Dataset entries
=-=-=-=-=
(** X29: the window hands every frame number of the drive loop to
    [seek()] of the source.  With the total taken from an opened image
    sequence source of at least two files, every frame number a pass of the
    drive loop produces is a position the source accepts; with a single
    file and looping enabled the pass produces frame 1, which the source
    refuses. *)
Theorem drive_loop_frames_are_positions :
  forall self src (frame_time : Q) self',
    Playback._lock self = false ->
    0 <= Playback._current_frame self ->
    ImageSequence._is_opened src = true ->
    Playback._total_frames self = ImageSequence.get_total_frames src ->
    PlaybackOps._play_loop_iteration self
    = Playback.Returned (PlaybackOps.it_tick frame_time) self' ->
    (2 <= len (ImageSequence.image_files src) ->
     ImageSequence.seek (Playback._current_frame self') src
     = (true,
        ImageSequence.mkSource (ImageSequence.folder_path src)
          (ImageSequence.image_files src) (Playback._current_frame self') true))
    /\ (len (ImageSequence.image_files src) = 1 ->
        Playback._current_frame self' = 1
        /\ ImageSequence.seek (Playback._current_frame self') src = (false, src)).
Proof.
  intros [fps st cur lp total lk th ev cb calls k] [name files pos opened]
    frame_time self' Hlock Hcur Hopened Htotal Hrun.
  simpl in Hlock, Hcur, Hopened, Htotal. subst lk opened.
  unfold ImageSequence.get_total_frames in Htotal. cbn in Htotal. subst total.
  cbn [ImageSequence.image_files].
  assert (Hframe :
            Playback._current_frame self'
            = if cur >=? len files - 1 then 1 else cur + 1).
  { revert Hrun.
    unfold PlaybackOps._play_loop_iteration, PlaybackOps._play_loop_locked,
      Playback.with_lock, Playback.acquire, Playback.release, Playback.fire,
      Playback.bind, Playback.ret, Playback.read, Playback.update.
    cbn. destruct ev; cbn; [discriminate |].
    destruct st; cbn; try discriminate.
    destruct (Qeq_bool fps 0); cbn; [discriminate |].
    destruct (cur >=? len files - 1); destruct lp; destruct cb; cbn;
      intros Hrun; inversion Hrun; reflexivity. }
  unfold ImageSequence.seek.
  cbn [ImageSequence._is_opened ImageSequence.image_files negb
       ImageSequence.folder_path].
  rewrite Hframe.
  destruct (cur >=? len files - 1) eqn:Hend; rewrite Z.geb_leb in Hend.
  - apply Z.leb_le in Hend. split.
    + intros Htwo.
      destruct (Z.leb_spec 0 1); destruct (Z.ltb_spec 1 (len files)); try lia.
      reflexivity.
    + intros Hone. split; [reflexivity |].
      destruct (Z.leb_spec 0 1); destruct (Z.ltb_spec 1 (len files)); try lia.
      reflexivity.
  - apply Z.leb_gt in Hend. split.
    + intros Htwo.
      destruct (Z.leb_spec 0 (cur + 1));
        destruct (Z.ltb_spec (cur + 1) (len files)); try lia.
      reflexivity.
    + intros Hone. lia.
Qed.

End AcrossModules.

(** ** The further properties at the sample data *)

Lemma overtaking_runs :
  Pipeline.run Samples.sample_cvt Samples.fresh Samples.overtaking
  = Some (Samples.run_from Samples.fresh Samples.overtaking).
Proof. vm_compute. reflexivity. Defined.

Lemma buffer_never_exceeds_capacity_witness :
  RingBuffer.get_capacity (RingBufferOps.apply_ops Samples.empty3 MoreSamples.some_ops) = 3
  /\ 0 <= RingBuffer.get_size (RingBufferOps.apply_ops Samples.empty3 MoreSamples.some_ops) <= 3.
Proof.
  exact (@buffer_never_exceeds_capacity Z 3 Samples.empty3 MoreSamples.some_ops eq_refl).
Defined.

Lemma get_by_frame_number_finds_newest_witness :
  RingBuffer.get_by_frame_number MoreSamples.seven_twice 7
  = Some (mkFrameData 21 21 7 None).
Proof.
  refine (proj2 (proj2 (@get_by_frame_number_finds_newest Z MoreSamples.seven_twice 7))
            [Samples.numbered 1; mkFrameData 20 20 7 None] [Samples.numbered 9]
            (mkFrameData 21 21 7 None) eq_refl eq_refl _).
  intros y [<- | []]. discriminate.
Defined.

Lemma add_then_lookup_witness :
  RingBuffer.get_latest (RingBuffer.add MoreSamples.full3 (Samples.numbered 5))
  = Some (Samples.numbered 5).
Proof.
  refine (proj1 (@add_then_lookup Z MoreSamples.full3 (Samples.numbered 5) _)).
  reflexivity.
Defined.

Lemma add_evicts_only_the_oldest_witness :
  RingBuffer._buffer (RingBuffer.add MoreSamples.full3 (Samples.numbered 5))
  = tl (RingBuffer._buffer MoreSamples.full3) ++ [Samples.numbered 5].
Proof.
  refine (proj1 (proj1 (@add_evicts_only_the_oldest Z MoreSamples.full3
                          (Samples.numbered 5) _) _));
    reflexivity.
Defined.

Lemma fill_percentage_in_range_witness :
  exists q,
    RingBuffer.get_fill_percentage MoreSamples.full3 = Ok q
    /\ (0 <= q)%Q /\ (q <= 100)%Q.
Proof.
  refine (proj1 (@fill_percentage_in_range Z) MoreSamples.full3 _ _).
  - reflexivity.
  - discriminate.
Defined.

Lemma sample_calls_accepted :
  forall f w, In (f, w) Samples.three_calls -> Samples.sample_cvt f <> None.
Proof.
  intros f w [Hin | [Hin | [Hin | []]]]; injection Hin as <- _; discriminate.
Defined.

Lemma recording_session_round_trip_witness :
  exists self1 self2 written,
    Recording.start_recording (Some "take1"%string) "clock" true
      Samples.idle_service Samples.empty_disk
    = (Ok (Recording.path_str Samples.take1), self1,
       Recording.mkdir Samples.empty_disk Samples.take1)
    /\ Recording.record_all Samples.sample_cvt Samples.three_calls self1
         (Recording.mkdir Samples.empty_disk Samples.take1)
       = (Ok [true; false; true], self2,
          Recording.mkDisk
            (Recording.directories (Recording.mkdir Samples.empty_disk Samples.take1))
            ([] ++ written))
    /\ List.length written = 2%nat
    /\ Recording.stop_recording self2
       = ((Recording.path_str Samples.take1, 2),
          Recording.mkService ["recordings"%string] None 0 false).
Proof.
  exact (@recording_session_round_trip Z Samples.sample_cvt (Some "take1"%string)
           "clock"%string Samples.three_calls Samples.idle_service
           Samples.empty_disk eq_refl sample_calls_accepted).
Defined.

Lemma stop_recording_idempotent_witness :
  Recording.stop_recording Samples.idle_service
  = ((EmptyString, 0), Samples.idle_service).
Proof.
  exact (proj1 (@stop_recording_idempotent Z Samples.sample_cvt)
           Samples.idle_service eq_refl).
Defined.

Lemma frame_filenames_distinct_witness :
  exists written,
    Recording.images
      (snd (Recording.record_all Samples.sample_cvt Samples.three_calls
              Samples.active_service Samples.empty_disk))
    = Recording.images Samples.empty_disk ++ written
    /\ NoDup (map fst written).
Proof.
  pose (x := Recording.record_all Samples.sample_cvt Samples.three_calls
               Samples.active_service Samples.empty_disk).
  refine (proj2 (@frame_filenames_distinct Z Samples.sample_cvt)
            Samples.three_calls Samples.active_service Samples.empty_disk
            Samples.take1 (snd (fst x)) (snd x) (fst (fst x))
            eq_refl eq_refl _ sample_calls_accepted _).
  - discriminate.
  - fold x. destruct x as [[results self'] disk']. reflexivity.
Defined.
=-=-=-=-=
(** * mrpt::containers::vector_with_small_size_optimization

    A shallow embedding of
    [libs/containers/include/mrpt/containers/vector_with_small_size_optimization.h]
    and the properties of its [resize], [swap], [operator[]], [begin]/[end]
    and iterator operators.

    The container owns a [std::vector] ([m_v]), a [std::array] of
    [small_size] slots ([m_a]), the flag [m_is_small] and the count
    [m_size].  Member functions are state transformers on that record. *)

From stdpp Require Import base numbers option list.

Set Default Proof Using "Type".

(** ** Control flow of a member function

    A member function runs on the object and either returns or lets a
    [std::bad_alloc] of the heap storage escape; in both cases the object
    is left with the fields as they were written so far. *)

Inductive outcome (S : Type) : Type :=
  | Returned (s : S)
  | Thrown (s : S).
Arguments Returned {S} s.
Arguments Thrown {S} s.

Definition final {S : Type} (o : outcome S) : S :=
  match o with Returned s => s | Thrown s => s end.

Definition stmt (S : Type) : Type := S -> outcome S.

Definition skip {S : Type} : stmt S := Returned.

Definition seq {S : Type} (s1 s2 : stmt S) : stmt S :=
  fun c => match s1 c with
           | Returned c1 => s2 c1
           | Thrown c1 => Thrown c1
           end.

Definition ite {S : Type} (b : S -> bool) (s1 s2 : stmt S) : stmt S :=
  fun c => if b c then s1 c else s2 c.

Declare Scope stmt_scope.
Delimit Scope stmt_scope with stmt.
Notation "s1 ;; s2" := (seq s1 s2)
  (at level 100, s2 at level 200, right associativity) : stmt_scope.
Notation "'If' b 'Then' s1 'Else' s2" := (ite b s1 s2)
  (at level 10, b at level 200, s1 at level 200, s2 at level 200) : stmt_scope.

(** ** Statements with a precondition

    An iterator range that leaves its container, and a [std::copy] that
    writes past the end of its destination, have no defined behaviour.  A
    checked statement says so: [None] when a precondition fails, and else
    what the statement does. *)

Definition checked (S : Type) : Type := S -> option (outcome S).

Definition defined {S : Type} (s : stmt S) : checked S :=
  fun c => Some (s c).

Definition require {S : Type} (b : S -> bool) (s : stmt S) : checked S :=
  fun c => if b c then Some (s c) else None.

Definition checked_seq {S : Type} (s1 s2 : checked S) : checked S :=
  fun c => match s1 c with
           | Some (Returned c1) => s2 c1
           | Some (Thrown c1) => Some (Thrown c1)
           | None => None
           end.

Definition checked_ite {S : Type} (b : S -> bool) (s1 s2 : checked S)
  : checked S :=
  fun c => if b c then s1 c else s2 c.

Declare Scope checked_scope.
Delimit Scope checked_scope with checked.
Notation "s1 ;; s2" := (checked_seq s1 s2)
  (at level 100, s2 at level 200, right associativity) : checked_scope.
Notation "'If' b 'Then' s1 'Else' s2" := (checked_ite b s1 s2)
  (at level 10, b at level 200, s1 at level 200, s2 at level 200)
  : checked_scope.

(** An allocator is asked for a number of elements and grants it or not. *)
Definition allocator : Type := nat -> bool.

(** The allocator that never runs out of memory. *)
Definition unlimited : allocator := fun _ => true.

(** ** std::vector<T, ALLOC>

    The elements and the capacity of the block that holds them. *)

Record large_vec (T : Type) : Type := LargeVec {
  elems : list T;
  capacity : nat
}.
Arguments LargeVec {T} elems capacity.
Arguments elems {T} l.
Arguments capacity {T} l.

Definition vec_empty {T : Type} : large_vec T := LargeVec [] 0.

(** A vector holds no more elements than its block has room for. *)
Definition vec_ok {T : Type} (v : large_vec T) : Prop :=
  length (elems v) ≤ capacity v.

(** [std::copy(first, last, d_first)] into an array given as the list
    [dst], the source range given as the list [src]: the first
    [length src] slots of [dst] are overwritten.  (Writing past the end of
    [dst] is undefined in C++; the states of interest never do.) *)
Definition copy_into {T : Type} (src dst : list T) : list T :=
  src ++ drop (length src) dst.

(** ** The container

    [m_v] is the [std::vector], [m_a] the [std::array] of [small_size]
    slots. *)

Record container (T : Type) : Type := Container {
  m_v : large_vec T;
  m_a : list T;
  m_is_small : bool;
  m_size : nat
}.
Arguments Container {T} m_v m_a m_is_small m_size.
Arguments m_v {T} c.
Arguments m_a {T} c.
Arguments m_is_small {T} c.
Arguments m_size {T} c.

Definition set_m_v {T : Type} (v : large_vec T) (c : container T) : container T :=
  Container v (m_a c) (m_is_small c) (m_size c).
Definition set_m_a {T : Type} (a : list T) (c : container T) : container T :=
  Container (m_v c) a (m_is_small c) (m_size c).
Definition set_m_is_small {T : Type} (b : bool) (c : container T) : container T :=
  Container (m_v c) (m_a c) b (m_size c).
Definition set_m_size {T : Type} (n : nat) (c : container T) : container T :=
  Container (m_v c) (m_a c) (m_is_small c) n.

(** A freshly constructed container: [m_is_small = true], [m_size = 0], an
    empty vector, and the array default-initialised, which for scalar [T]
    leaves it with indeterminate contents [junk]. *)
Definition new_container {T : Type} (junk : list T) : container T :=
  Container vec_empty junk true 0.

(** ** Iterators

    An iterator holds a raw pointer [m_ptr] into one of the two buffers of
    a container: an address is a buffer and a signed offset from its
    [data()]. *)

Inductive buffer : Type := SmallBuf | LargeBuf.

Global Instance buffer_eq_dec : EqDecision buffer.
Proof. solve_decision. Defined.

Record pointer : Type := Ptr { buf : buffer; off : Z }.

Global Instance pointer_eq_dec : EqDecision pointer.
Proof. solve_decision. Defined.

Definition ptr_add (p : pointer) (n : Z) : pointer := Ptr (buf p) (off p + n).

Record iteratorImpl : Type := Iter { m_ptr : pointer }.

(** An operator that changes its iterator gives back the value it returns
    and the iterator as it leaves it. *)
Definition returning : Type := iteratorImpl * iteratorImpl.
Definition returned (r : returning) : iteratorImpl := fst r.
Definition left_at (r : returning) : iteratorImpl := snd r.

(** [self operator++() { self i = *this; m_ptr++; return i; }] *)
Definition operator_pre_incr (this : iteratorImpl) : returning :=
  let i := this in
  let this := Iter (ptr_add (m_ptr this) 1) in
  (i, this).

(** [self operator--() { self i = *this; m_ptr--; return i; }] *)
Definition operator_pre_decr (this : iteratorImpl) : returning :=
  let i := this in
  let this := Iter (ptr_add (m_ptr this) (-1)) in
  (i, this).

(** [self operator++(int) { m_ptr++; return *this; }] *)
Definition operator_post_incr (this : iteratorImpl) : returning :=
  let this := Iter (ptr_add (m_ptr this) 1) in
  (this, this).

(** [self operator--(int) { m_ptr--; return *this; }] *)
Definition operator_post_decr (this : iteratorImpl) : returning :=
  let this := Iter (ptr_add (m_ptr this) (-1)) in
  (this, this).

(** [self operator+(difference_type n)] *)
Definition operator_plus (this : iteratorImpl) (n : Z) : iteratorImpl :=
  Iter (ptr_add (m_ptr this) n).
=-=-=-=-=
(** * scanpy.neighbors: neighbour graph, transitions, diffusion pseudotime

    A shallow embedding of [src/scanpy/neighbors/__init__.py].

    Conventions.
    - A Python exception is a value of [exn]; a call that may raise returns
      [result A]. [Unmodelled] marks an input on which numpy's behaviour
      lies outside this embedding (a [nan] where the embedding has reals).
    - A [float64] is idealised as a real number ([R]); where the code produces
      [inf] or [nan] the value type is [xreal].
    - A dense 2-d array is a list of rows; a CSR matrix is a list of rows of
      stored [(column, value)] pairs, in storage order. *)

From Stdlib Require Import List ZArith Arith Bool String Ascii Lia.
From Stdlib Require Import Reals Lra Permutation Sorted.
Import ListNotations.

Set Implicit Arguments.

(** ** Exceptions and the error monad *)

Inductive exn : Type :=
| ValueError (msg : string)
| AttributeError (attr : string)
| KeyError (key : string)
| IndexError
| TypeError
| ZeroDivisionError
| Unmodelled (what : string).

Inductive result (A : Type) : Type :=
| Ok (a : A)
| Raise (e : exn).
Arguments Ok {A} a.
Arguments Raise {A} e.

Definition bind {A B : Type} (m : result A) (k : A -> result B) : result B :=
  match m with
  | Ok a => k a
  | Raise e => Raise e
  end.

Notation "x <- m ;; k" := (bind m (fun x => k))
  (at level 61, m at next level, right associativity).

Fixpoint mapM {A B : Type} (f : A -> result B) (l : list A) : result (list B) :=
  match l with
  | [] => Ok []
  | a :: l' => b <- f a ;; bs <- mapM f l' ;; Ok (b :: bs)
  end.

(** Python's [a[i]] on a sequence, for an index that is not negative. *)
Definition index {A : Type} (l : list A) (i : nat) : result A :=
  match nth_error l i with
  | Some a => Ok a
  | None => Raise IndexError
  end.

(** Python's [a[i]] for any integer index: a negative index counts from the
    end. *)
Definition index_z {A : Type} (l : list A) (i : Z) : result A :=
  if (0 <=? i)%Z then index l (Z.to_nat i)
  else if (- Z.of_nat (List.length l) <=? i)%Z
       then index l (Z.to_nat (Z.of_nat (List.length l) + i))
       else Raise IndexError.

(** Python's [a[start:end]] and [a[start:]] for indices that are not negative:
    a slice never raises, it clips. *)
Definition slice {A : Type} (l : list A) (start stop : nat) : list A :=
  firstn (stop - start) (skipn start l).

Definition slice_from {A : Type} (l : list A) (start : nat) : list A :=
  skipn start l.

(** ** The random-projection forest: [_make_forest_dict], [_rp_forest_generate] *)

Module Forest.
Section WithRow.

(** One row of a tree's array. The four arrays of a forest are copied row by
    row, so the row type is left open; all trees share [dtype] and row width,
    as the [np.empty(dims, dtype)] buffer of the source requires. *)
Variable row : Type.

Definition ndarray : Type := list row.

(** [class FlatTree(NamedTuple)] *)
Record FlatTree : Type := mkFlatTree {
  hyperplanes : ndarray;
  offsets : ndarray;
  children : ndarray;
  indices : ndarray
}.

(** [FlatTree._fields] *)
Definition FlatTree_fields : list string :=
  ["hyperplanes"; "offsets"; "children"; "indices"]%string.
=-=-=-=-=
AIM OF THE TASK: In the data above, which lines lie between the line with "unfold ImageSequence.seek." and the line with "destruct (Z.ltb_spec (cur", inclusive? Print those lines exactly and nothing else.

REPLY:
  unfold ImageSequence.seek.
  cbn [ImageSequence._is_opened ImageSequence.image_files negb
       ImageSequence.folder_path].
  rewrite Hframe.
  destruct (cur >=? len files - 1) eqn:Hend; rewrite Z.geb_leb in Hend.
  - apply Z.leb_le in Hend. split.
    + intros Htwo.
      destruct (Z.leb_spec 0 1); destruct (Z.ltb_spec 1 (len files)); try lia.
      reflexivity.
    + intros Hone. split; [reflexivity |].
      destruct (Z.leb_spec 0 1); destruct (Z.ltb_spec 1 (len files)); try lia.
      reflexivity.
  - apply Z.leb_gt in Hend. split.
    + intros Htwo.
      destruct (Z.leb_spec 0 (cur + 1));
        destruct (Z.ltb_spec (cur + 1) (len files)); try lia.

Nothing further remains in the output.